Automation of knowledge work. Simply by using AI you are training your own replacement and integrating it into company processes.
Rather than some conspiracy, my suspicion is that AI companies accidentally succeded in building a machine capable of hacking (some) people's brains. Not because it's superhumanly intelligent, or even has any agenda at all, but simply because LLMs are specifically tuned to generate the kind of language that is convincing to the "average person".
Managers and politicians might be especially susceptible to this, but there's also enough in the tech crowd who seem to have been hypnotized into becoming mindless enthusiasts for AI.
> strongly encouraging him and his team to make greater use of AI tools
I've seen this with other tools before. Every single time, it's because someone in the company signed a big contract to get seats, and they want to be able to show great utilization numbers to justify the expense.
AI has the added benefit of being the currently in-vogue buzzword, and any and every grant or investment sounds way better with it than without, even if it adds absolutely nothing whatsoever.
Has your friend talked with current bio research students? It’s very common to hear that people are having success writing Python/R/Matlab/bash scripts using these tools when they otherwise wouldn’t have been able to.
Possibly this is just among the smallish group of students I know at MIT, but I would be surprised to hear that a biomedical researcher has no use for them.

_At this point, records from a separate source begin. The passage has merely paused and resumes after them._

(** The critical section of [mutex_lock] on a locked mutex. *)
Lemma mutex_lock_blocks s Q m l th :
  sysinv idle s Q → Q !! NMutex m = Some (QMutex (Some l)) → sched_active_thread s ≠ idle →
  threads s !! sched_active_thread s = Some th →
  ∃ h c lr, let me := sched_active_thread s in
    let s' := set_irq_on false (status_state s me th STATUS_MUTEX_BLOCKED h c) in
    let Q' := <[NMutex m := QMutex (Some (ins_prio (prio_of (threads s)) (priority th) me l))]>
                (<[NRq (priority th) := QRun lr]> Q) in
    Q !! NRq (priority th) = Some (QRun (me :: lr)) ∧ crit idle s' Q' ∧
    _mutex_lock m true s = (irq_restore true;; thread_yield_higher;; mret 1) s'.
Proof.
  intros Hs Hm Hidle Hth. pose proof (crit_enter _ _ _ Hs) as Hc.
  pose proof Hs as [_ Hirq Hp (th' & Hth' & Hon)]. assert (th' = th) as -> by congruence. clear Hth'.
  pose proof (mutex_node _ _ _ _ (cr_kinv _ _ _ Hc) Hm) as Hn.
  destruct (crit_block idle _ Q th STATUS_MUTEX_BLOCKED Hc Hth) as (h & c & lr & Hset & Hlr & Hc1 & Hd);
    try done. simpl in Hset, Hlr, Hc1, Hd.
  set (s1 := set_threads _ _) in *. set (Q1 := <[_:=_]> Q) in *. set (me := sched_active_thread s) in *.
  assert (threads s1 !! me = Some (set_status STATUS_MUTEX_BLOCKED th)) as Hth1 by (simpl; by rewrite lookup_insert_eq).
  assert (Q1 !! NMutex m = Some (QMutex (Some l))) as Hm1 by (unfold Q1; by rewrite lookup_insert_ne).
  destruct (crit_mutex_enqueue s1 Q1 m l me _ Hc1 Hm1 Hth1 eq_refl Hd) as (h2 & Henq & Hc2).
  exists h2, c, lr. split; [done|]. split.
  - cbn [s1 threads set_threads priority set_status] in Hc2.
    rewrite ins_prio_status in Hc2 by done. exact Hc2.
  - unfold _mutex_lock. kstep. rewrite Hirq. erewrite bind_Done; [|by apply read_node_ok]. cbn beta.
    replace (negb _) with false by (by destruct l). cbn beta iota. kstep.
    erewrite bind_Done; [|exact Hset]. cbn beta.
    assert (∀ B C (m1 : M B) (f : B → M unit) (g : M C) s0 s1,
      (m1 ≫= f) s0 = Done s1 tt → (m1 ≫= λ q, f q;; g) s0 = g s1) as Hassoc.
    { intros B C m1 f g sa sb. unfold mbind, M_bind. destruct (m1 sa) as [|sc b|]; simpl; [done| |done].
      by intros ->. }
    by rewrite (Hassoc _ _ _ _ _ _ _ Henq).
Qed.

(** C2: Locking takes a free mutex.  A locked one blocks the caller, which is queued
    after the waiters of equal or better priority while another thread runs, and
    returns when it is resumed; [mutex_trylock] returns 0 without effect. *)
Theorem mutex_lock_outcome s Q m o th :
  sysinv idle s Q → Q !! NMutex m = Some (QMutex o) → sched_active_thread s ≠ idle →
  threads s !! sched_active_thread s = Some th →
  match o with
  | None => ∃ s', mutex_lock m s = Done s' tt ∧ mutex_trylock m s = Done s' 1 ∧
      sysinv idle s' (<[NMutex m := QMutex (Some [])]> Q)
  | Some l => mutex_trylock m s = Done s 0 ∧
      ∃ s1 lr, Q !! NRq (priority th) = Some (QRun (sched_active_thread s :: lr)) ∧
        threads s1 = <[sched_active_thread s := set_status STATUS_MUTEX_BLOCKED th]> (threads s) ∧
        suspends idle (mutex_lock m s) tt s1
          (<[NMutex m := QMutex (Some (ins_prio (prio_of (threads s)) (priority th)
                                        (sched_active_thread s) l))]>
             (<[NRq (priority th) := QRun lr]> Q))
  end.
Proof.
  intros Hs Hm Hidle Hth. destruct o as [l|].
  - split; [exact (mutex_trylock_locked s Q m l Hs Hm)|].
    destruct (mutex_lock_blocks s Q m l th Hs Hm Hidle Hth) as (h & c & lr & Hlr & Hc & Hrun).
    eexists _, lr. split; [done|]. split; [|apply (suspends_bind _ _ _ _ _ _ 1); [|done]].
    2: { rewrite Hrun. eapply restore_yield_suspends; [exact Hc|apply Hs| |].
         - simpl. by rewrite lookup_insert_eq.
         - done. }
    done.
  - destruct (mutex_lock_free s Q m true Hs Hm) as (s1 & Hrun1 & Hs1 & Heq1).
    destruct (mutex_lock_free s Q m false Hs Hm) as (s2 & Hrun2 & Hs2 & Heq2).
    assert (s1 = s2) as <- by congruence.
    exists s1. split; [unfold mutex_lock; by erewrite bind_Done|]. split; [done|done].
Qed.

(** What [mutex_unlock] does, up to the end of its critical section. *)
Lemma mutex_unlock_runs s Q m o :
  sysinv idle s Q → Q !! NMutex m = Some (QMutex o) →
  match o with
  | None => mutex_unlock m s = Done s tt
  | Some [] => ∃ s', mutex_unlock m s = Done s' tt ∧
      s' = set_nodes (<[NMutex m := None]> (nodes s)) s ∧ sysinv idle s' (<[NMutex m := QMutex None]> Q)
  | Some (t :: l) => ∃ th s1 lr, threads s !! t = Some th ∧ status th = STATUS_MUTEX_BLOCKED ∧
      sched_active_thread s ≠ t ∧ Q !! NRq (priority th) = Some (QRun lr) ∧
      sched_active_thread s1 = sched_active_thread s ∧
      threads s1 = <[t := set_status STATUS_PENDING th]> (threads s) ∧
      mem s1 = mem s ∧ mboxes s1 = mboxes s ∧ (rmutexes s1 = rmutexes s ∧ sched_threads s1 = sched_threads s) ∧
      sysinv idle s1 (<[NRq (priority th) := QRun (lr ++ [t])]> (<[NMutex m := QMutex (Some l)]> Q)) ∧
      mutex_unlock m s = sched_switch (priority th) s1
  end.
Proof.
  intros Hs Hm. pose proof (crit_enter _ _ _ Hs) as Hc. pose proof Hs as [_ Hirq Hp Hr].
  pose proof (mutex_node _ _ _ _ (cr_kinv _ _ _ Hc) Hm) as Hn.
  destruct o as [[|t l]|].
  - destruct (crit_mutex_set _ Q m (Some []) None None Hc Hm) as [Hon Hc']; [by right|by left|].
    destruct (restore_ok idle _ _ Hc' Hp Hr) as [Hrest Hs'].
    eexists. split; [|split; [|exact Hs']].
    + unfold mutex_unlock. kstep. rewrite Hirq. erewrite bind_Done; [|by apply read_node_ok].
      cbn [notnull negb]. rewrite decide_True by done. erewrite bind_Done; [|exact Hon]. exact Hrest.
    + destruct s; simpl in *. by subst.
  - destruct (crit_mutex_wake _ Q m t l Hc Hm Hr) as (th & h & c & lr & Hth & Hst & Hne & Hlr & Hrun & Hc').
    set (s2 := set_threads _ _) in *.
    assert (runnable s2 (sched_active_thread s2)) as Hr2.
    { destruct Hr as (me & Hme & Hon). exists me. simpl. by rewrite lookup_insert_ne. }
    destruct (restore_ok idle s2 _ Hc' Hp Hr2) as [Hrest Hs2].
    exists th, (set_irq_on true s2), lr. do 9 (split; [done|]). split; [exact Hs2|].
    unfold mutex_unlock. kstep. rewrite Hirq. erewrite bind_Done; [|by apply read_node_ok].
    cbn [notnull negb]. rewrite decide_False by done.
    erewrite bind_Done; [|exact Hrun]. cbn beta. rewrite (u16_prio s Q t th) by (done || apply Hs).
    by erewrite bind_Done.
  - unfold mutex_unlock. kstep. rewrite Hirq. erewrite bind_Done; [|by apply read_node_ok].
    cbn [notnull negb]. by eapply irq_roundtrip.
Qed.

(** C3: Unlocking hands a contended mutex to its first waiter, which has the best
    priority of all waiters, and preempts the caller exactly when that priority is
    better; without waiters the mutex becomes free. *)
Theorem mutex_unlock_outcome s Q m o me :
  sysinv idle s Q → runs_best s Q → Q !! NMutex m = Some (QMutex o) →
  threads s !! sched_active_thread s = Some me →
  match o with
  | None => mutex_unlock m s = Done s tt
  | Some [] => ∃ s', mutex_unlock m s = Done s' tt ∧ sysinv idle s' (<[NMutex m := QMutex None]> Q)
  | Some (t :: l) => ∃ th lr, threads s !! t = Some th ∧ Q !! NRq (priority th) = Some (QRun lr) ∧
      (∀ u, u ∈ l → priority th ≤ prio_of (threads s) u) ∧
      stops (mutex_unlock m s) tt (λ switched s',
        sysinv idle s' (<[NRq (priority th) := QRun (lr ++ [t])]> (<[NMutex m := QMutex (Some l)]> Q)) ∧
        switched = (priority th <? priority me) ∧
        sched_active_thread s' = if priority th <? priority me then t else sched_active_thread s)
  end.
Proof.
  intros Hs Hbest Hm Hme. pose proof (mutex_unlock_runs s Q m o Hs Hm) as Hrun.
  destruct o as [[|t l]|]; [| |done].
  { destruct Hrun as (s' & Hrun & _ & Hs'). by exists s'. }
  destruct Hrun as (th & s1 & lr & Hth & Hst & Hne & Hlr & Ha1 & Hth1 & _ & _ & _ & Hs1 & Hrun).
  pose proof (cr_kinv _ _ _ (sy_crit _ _ _ Hs)) as Hk.
  exists th, lr. split; [done|]. split; [done|]. split.
  { intros u Hu. pose proof (ki_sorted _ _ Hk _ _ Hm) as Hsort.
    apply (sorted_by_head _ _ _ u) in Hsort; [|done|done].
    unfold prio_of in Hsort at 1. by rewrite Hth in Hsort. }
  rewrite Hrun.
  assert (threads s1 !! sched_active_thread s1 = Some me) as Hme1.
  { by rewrite Ha1, Hth1, lookup_insert_ne. }
  destruct (wake_switch_stops idle s1 (<[NMutex m := QMutex (Some l)]> Q) (priority th) t lr me Hs1 Hme1)
    as [(s' & Hr & H1 & H2 & _ & H4)|(s' & k & Hr & Hkk & H1 & H2 & _ & H4)].
  - by rewrite lookup_insert_ne.
  - apply (ki_thread _ _ Hk _ _ Hth).
  - congruence.
  - rewrite Ha1. destruct (runs_best_prio s Q me Hbest Hk Hme) as (Hp & (l0 & Hl0) & Hlow).
    split; [done|]. split; [exists l0; by rewrite lookup_insert_ne|].
    intros q Hq. rewrite lookup_insert_ne by done. by apply Hlow.
  - left. exists s'. by rewrite <- Ha1.
  - right. exists s', k. by rewrite <- Ha1.
Qed.
(* ===== verification/ThreadFlags.v ===== *)
(** * Thread flags (core/thread_flags.c) *)

From S2P Require Import Prelude Bitarithm Cib LinkedList Clist Kernel Sched KernelInv WaitList SchedProps.

Definition THREAD_FLAG_MSG_WAITING : Z := Z.shiftl 1 15.
Definition THREAD_FLAG_TIMEOUT : Z := Z.shiftl 1 14.

Definition _thread_flags_clear_atomic (thread mask : Z) : M Z :=
  state ← irq_disable;
  th ← get_thread thread;
  let mask := Z.land mask (flags th) in
  upd_thread thread (λ th, set_flags (Z.land (flags th) (u16 (Z.lnot mask))) th);;
  irq_restore state;;
  mret mask.

Definition _thread_flags_wait (mask thread : Z) (threadstate : thread_status_t) (irqstate : bool) : M unit :=
  upd_thread thread (set_wait_data mask);;
  sched_set_status thread threadstate;;
  irq_restore irqstate;;
  thread_yield_higher.

Definition thread_flags_clear (mask : Z) : M Z :=
  me ← get sched_active_thread;
  _thread_flags_clear_atomic me mask.

Definition _thread_flags_wait_any (mask : Z) : M unit :=
  me ← get sched_active_thread;
  state ← irq_disable;
  th ← get_thread me;
  if Z.land (flags th) mask =? 0
  then _thread_flags_wait mask me STATUS_FLAG_BLOCKED_ANY state
  else irq_restore state.

Definition thread_flags_wait_any (mask : Z) : M Z :=
  me ← get sched_active_thread;
  _thread_flags_wait_any mask;;
  _thread_flags_clear_atomic me mask.

Definition thread_flags_wait_one (mask : Z) : M Z :=
  _thread_flags_wait_any mask;;
  me ← get sched_active_thread;
  th ← get_thread me;
  let tmp := Z.land (flags th) mask in
  (* clear all but least significant bit *)
  let tmp := Z.land tmp (u16 (Z.lnot tmp + 1)) in
  _thread_flags_clear_atomic me tmp.

Definition thread_flags_wait_all (mask : Z) : M Z :=
  state ← irq_disable;
  me ← get sched_active_thread;
  th ← get_thread me;
  (if negb (Z.land (flags th) mask =? mask)
   then _thread_flags_wait mask me STATUS_FLAG_BLOCKED_ALL state
   else irq_restore state);;
  _thread_flags_clear_atomic me mask.

(** The result of the [switch] of [thread_flags_wake]. *)
Definition flags_wakeup (th : thread_t) : Z :=
  let mask := u16 (wait_data th) in
  match status th with
  | STATUS_FLAG_BLOCKED_ANY => Z.land (flags th) mask
  | STATUS_FLAG_BLOCKED_ALL => b2z (Z.land (flags th) mask =? mask)
  | _ => 0
  end.

Definition thread_flags_wake (thread : Z) : M Z :=
  th ← get_thread thread;
  let wakeup := flags_wakeup th in
  (if negb (wakeup =? 0) then
     sched_set_status thread STATUS_PENDING;;
     modify (set_sched_context_switch_request 1)
   else mret tt);;
  mret wakeup.

Definition thread_flags_set (thread mask : Z) : M unit :=
  state ← irq_disable;
  upd_thread thread (λ th, set_flags (Z.lor (flags th) mask) th);;
  wakeup ← thread_flags_wake thread;
  if negb (wakeup =? 0) then irq_restore state;; thread_yield_higher
  else irq_restore state.

Section Flags.
Context (idle : Z).

Lemma runnable_no_reader s Q t :
  kinv s Q → runnable s t → ∀ b l, Q !! NReaders b = Some (QWait l) → t ∉ l.
Proof.
  intros Hk (th & Hth & Hon) b l Hl Hin.
  destruct (ki_mem _ _ Hk _ _ t Hl Hin) as (th' & Hth' & Hst & _). simplify_eq.
  simpl in Hst. by rewrite Hst in Hon.
Qed.

Lemma crit_flags s Q t th f :
  crit idle s Q → threads s !! t = Some th →
  crit idle (set_threads (<[t := set_flags f th]> (threads s)) s) Q.
Proof.
  intros Hc Ht. apply (crit_field idle s Q t th); try done; [|by left].
  apply (ip_thread _ _ (cr_ipc _ _ _ Hc) _ _ Ht).
Qed.

(** Storing what a blocking caller waits for. *)
Lemma crit_wait_data s Q t th d :
  crit idle s Q → threads s !! t = Some th → on_runqueue (status th) = true →
  crit idle (set_threads (<[t := set_wait_data d th]> (threads s)) s) Q.
Proof.
  intros Hc Ht Hon. apply (crit_field idle s Q t th); try done.
  - destruct (ip_thread _ _ (cr_ipc _ _ _ Hc) _ _ Ht) as (_ & Hq & Hs). split; [|done].
    simpl. by destruct (status th).
  - right; right. apply (runnable_no_reader s); [apply Hc|by exists th].
Qed.

(** A thread that waits for flags is in no list. *)
Lemma flags_wakeup_detached s Q t th :
  kinv s Q → threads s !! t = Some th → flags_wakeup th ≠ 0 →
  detached Q t ∧ on_runqueue (status th) = false.
Proof.
  intros Hk Ht Hw. split; [|by destruct (status th) eqn:Hst; unfold flags_wakeup in Hw; rewrite Hst in Hw].
  apply (kinv_detached_status s Q t th); [done|done|].
  intros a Ha. unfold flags_wakeup in Hw. destruct (status th) eqn:Hst; try done;
    destruct a; simpl in Ha; naive_solver.
Qed.

(** A runnable thread does not wait for flags. *)
Lemma runnable_no_flags s t th :
  runnable s (sched_active_thread s) → threads s !! t = Some th →
  sched_active_thread s = t → flags_wakeup th = 0.
Proof.
  intros (me & Hme & Hon) Ht Ha. rewrite Ha in Hme. assert (th = me) as -> by congruence.
  unfold flags_wakeup. by destruct (status me).
Qed.

(** [thread_flags_wake] inside a critical section. *)
Lemma thread_flags_wake_ok s Q t th :
  crit idle s Q → threads s !! t = Some th → (sched_active_thread s = t → flags_wakeup th = 0) →
  if flags_wakeup th =? 0 then thread_flags_wake t s = Done s 0
  else sched_active_thread s ≠ t ∧
    ∃ h c l, let s' := set_sched_context_switch_request 1 (status_state s t th STATUS_PENDING h c) in
    thread_flags_wake t s = Done s' (flags_wakeup th) ∧ Q !! NRq (priority th) = Some (QRun l) ∧
    crit idle s' (<[NRq (priority th) := QRun (l ++ [t])]> Q).
Proof.
  intros Hc Ht Hact. unfold thread_flags_wake. destruct (Z.eqb_spec (flags_wakeup th) 0) as [H0|H0].
  - kstep. rewrite H0. reflexivity.
  - destruct (flags_wakeup_detached s Q t th (cr_kinv _ _ _ Hc) Ht H0) as [Hd Hoff].
    assert (sched_active_thread s ≠ t) as Hne by auto.
    split; [done|].
    destruct (crit_wake idle s Q t th STATUS_PENDING Hc Ht Hoff Hd eq_refl Hne
      ltac:(intros Hx; unfold flags_wakeup in H0; by rewrite Hx in H0)) as (h & c & l & Hset & Hl & Hc').
    exists h, c, l. split; [|split; [done|by apply crit_request]].
    kstep. rewrite (proj2 (Z.eqb_neq _ _) H0). cbn [negb].
    erewrite bind_Done; [|erewrite bind_Done; [|exact Hset]; reflexivity]. done.
Qed.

Recommending that someone in the industry take pointers from how students do their work is always solid advice.
Unironically, yes. The industry clearly has more experience, but it’s silly to assume students don’t have novel and useful ideas that can (and will) be integrated
I'm taking a course on computational health laboratory. I do have to say gemini is helping me a lot, but someone who knows what's happening is going to be much better than us. Our professor told us it is of course allowed to make things with llms, since on the field we will be able to do that. However, I found they're much less precise with bio-informatic libraries than others...
I do have to say that we're just approaching the tip of the iceberg and there are huge issues related to standardization, dirty datas... We still need the supervision and the help of one of the two professors to proceed even with llms
I have general one-shot success asking chatgpt to make bash/python scripts and one-liners where otherwise it would take 1hr to a day to figure out on my own (and I'd use one of my main languages maybe) or I might not even bother trying, which is great for productivity but also over 90% of my job doesn't need throw-away scripts and one-liners.
That is both hilarious and depressingly on-brand for how AI is being handled in a lot of orgs right now. Management pushes it because they need to tick the "we're innovating" box, regardless of whether it makes any sense for the actual work being done
Our org seems to be taking some benefits from being sped up by using AI tools for code generation (much of it is CRUD or layout stuff), however at times I'm asked for help by colleagues and the first thing I've done is Googled and found the answer and gotten a "Oh right, you can google also" since they've been trying to figure out the issue with ChatGPT or similar.
Gemini loves to leave poetry on our reviews, right below the three bullet points about how we definitely needed to do this refactor but also we did it completely wrong and need to redo it. So we mainly just ignore it. I heard it gives good advice to web devs though.
I really hope that if someone does quit over this, they do it with a fun AI-generated resignation letter. What a great idea!
Or maybe they can just use the AI to write creative emails to management explaining why they weren’t able to use AI in their work this day/week/quarter.
If you are not building AI into your workflows right now you are falling behind those that do. It's real, it's here to stay and it's only getting better.